Tra stupore e incanto, in equilibrio tra storia e leggenda, col giusto dosaggio di scienza e arte: lo Stretto di Messina, domenica, si inchina a sua maestà “la lupa”.
Il suggestivo sipario bianco che nasconde la Sicilia null’altro è che nebbia da avvezione: semplicemente, la corrente di aria umida e calda si sposta sulle superficie del mare, subendo il raffreddamento (e, appunto, la condensazione). Si tratta di un fenomeno comune non solo nello Stretto, ma anche in altre località marittime d’Italia, come la Toscana Settentrionale e la Sardegna.
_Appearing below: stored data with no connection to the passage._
(** ** The loop *)

Lemma waiting_body_ok B defer l ql kl :
  wait_inv B l ql kl → queued ql ≠ [] → 0 < token_budget l →
  ∃ go l' ql' kl', waiting_body cfg defer l = Ok (go, l') ∧ wait_inv B l' ql' kl' ∧
    (go = true → (length (queued ql') < length (queued ql))%nat).
Proof.
  intros Hinv Hne Hb. unfold waiting_body. pose proof (wi_sched _ _ _ _ Hinv) as Hs.
  rewrite (en_streaming _ (so_env _ _ _ Hs)), Z.add_0_r.
  destruct (_ >=? _) eqn:Efull; [by exists false, l, ql, kl|].
  assert (zlen (running (sch l)) < max_num_running_reqs cfg) as Hlt by (zbool; lia).
  destruct (select_ok _ _ _ Hs Hne) as (n & x & xs & -> & En & Hpk). mrun. cbn [of_option]. mrun. rewrite Hpk. mrun.
  pose proof (queued_pop n x xs ql En) as Hp. apply Permutation_length in Hp. cbn [length] in Hp.
  destruct (wait_object B l ql kl n x xs Hinv En) as (r & Ei & Epy & Hw & Hq). rewrite (deref_ok _ _ _ Ei). mrun.
  destruct (promote_ok _ _ _ _ Ei Hw Epy) as (b & s1 & -> & Hb1). mrun. destruct b; cycle 1.
  { (* still blocked *)
    subst s1. replace (put_sch (sch l) l) with l by (by destruct l). cbn [negb].
    destruct (skip_head_ok B l ql kl n x xs Hinv En) as (l' & kl' & -> & Hinv' & _). mrun.
    exists true, l', (upd n xs ql), kl'. split; [done|]. split; [done|]. intros _. lia. }
  cbn [negb]. destruct Hb1 as (st & -> & Hst).
  (* promoted *)
  set (r1 := with_status st r). set (l1 := put_sch (store r1 (sch l)) l).
  pose proof (so_live _ _ _ Hs) as Hl.
  assert (waiting_ok cfg (kv_cache_manager (sch l)) r1) as Hw1.
  { eapply waiting_change; [..|exact Hw]; try done. cbn. set_solver. }
  assert (wait_inv B l1 ql kl) as Hinv1.
  { pose proof (wait_touch B l ql kl _ r r1 (kv_cache_manager (sch l)) Hinv Hq Ei eq_refl Epy
      (lv_kv _ _ _ _ _ _ Hl) (only_refl _ _) Hw1) as H. by rewrite set_kv_same in H. }
  assert (objects (sch l1) !! py_id x = Some r1) as Ei1 by (cbn; rewrite Epy; apply lookup_insert_eq).
  assert (lora_exceeded cfg r l1 = false) as -> by (unfold lora_exceeded; by rewrite (pc_lora _ Hcfg)).
  (* cached tokens *)
  pose proof (so_live _ _ _ (wi_sched _ _ _ _ Hinv1)) as Hl1.
  destruct (lookup_computed_ok (py_id x) (sch l1) r1) as (ct & k2 & p2 & -> & Hk2 & Hq2 & Hp2 & Hct); try done.
  { apply (so_env _ _ _ (wi_sched _ _ _ _ Hinv1)). } { apply (lv_kv _ _ _ _ _ _ Hl1). } { apply (lv_chain _ _ _ _ _ _ Hl1). }
  mrun. set (r2 := with_prefill_stats p2 r1). set (l2 := put_sch _ l1).
  assert (waiting_ok cfg k2 r2) as Hw2.
  { eapply waiting_quiet; [exact Hq2|]. eapply waiting_change; [..|exact Hw1]; try done. cbn. set_solver. }
  assert (wait_inv B l2 ql kl) as Hinv2 by (by apply (wait_touch B l1 ql kl (py_id x) r1 r2 k2)).
  assert (objects (sch l2) !! py_id x = Some r2) as Ei2 by (cbn; rewrite Epy; apply lookup_insert_eq).
  assert (computed_fits (kv_cache_manager (sch l2)) r2 ct) as Hct2 by (destruct Hct; by split).
  (* tokens *)
  destruct (plan_tokens_ok defer (py_id x) ct r2 k2 l2) as (res & -> & Hres); try done; [apply (wo_fits _ _ _ Hw2)|].
  mrun. destruct res as [p|]; [|by exists false, l2, ql, kl].
  (* slots *)
  pose proof (so_live _ _ _ (wi_sched _ _ _ _ Hinv2)) as Hl2.
  destruct (allocate_waiting_ok (py_id x) (sch l2) r2 l2 ct p) as (res & k3 & r3 & -> & Hk3 & Ho3 & Hg3 & Hres3); try done.
  { apply (lv_chain _ _ _ _ _ _ Hl2). } { apply (lv_mml _ _ _ _ _ _ Hl2). }
  mrun. set (l3 := put_sch _ l2).
  assert (request_id r3 = request_id r2 ∧ py_id r3 = py_id x) as [Eid3 Epy3].
  { destruct Hg3 as [[m ->] _]. split; [done|]. exact Epy. }
  destruct res as [bl|]; cycle 1.
  { assert (objects (sch l3) !! py_id x = Some r3) as Ei3 by (cbn; rewrite Epy3; apply lookup_insert_eq).
    assert (waiting_ok cfg k3 r3) as Hw3.
    { destruct Hw2 as [F W1 W2 W3]. split; [|by destruct Hg3 as [[m ->] _]..].
      by eapply fits_grows. }
    rewrite (deref_ok _ _ _ Ei3). mrun. rewrite text_only by apply (wo_fits _ _ _ Hw3). mrun.
    exists false, l3, ql, kl. split; [done|]. split; [|done]. by apply (wait_touch B l2 ql kl (py_id x) r2). }
  assert (on_sched (notify_connector (py_id x) ct) l3 = Ok l3) as ->.
  { unfold on_sched, notify_connector.
    assert (connector (sch l3) = None) as -> by apply (en_connector _ (so_env _ _ _ Hs)). rewrite bind_ret. by destruct l. }
  mrun. destruct (launch_ok B l2 ql kl n x xs r2 k3 r3 ct p) as (q & l' & Epop & Estart & Hinv'); try done.
  { rewrite (cf_total _ _ _ Hct). apply (cf_range _ _ _ Hct). }
  fold l3 in Epop, Estart. rewrite Epop. mrun. rewrite (cf_sync _ _ _ Hct), Estart. mrun.
  exists true, l', (upd n xs ql), kl. split; [done|]. split; [done|]. intros _. lia.
Qed.

Lemma waiting_loop_ok B fuel defer l ql kl :
  wait_inv B l ql kl → (length (queued ql) ≤ fuel)%nat →
  ∃ l' ql' kl', waiting_loop cfg fuel defer l = Ok l' ∧ wait_inv B l' ql' kl'.
Proof.
  revert l ql kl. induction fuel as [|fuel IH]; intros l ql kl Hinv Hf; cbn [waiting_loop];
    (destruct (_ && _) eqn:Ego; [|by exists l, ql, kl]); apply andb_true_iff in Ego as [E1 E2];
    (assert (queued ql ≠ []) as Hne; [intros Hq|]).
  1,3: pose proof (so_reps _ _ _ (wi_sched _ _ _ _ Hinv)) as Hr; unfold queued in Hq; apply app_nil in Hq as [Hq1 Hq2];
    destruct (rq_length _ _ (Hr Waiting)) as [_ Bw], (rq_length _ _ (Hr Skipped)) as [_ Bs];
    cbn [get_queue] in Bw, Bs; rewrite Hq1 in Bw; rewrite Hq2 in Bs; by rewrite Bw, Bs in E1.
  { destruct (queued ql); [done|]. cbn in Hf. lia. }
  destruct (waiting_body_ok B defer l ql kl Hinv Hne) as (go & l1 & ql1 & kl1 & -> & Hinv1 & Hgo); [zbool; lia|].
  mrun. destruct go; [|by exists l1, ql1, kl1]. apply (IH l1 ql1 kl1 Hinv1). specialize (Hgo eq_refl). lia.
Qed.

End WaitingInv.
Ma come mai la nebbia viene ribattezzata col nome di un animale? Ci sono diverse ipotesi, tutte collegate alle fatiche e alle sofferenze dei pescatori dello Stretto. Spesso la nebbia così densa nascondeva agli uomini di mare la luce del faro e, dunque, la strada di ritorno verso casa. Il “sequestro” sfiniva i pescatori, che lamentavano “la lupa nello stomaco” (un’espressione dialettale per indicare una fame da lupi). Molto probabile anche un riferimento al suono che le imbarcazioni, perse nella nebbia, producevano per segnalare la propria posizione: un rumore molto simile a un ululato.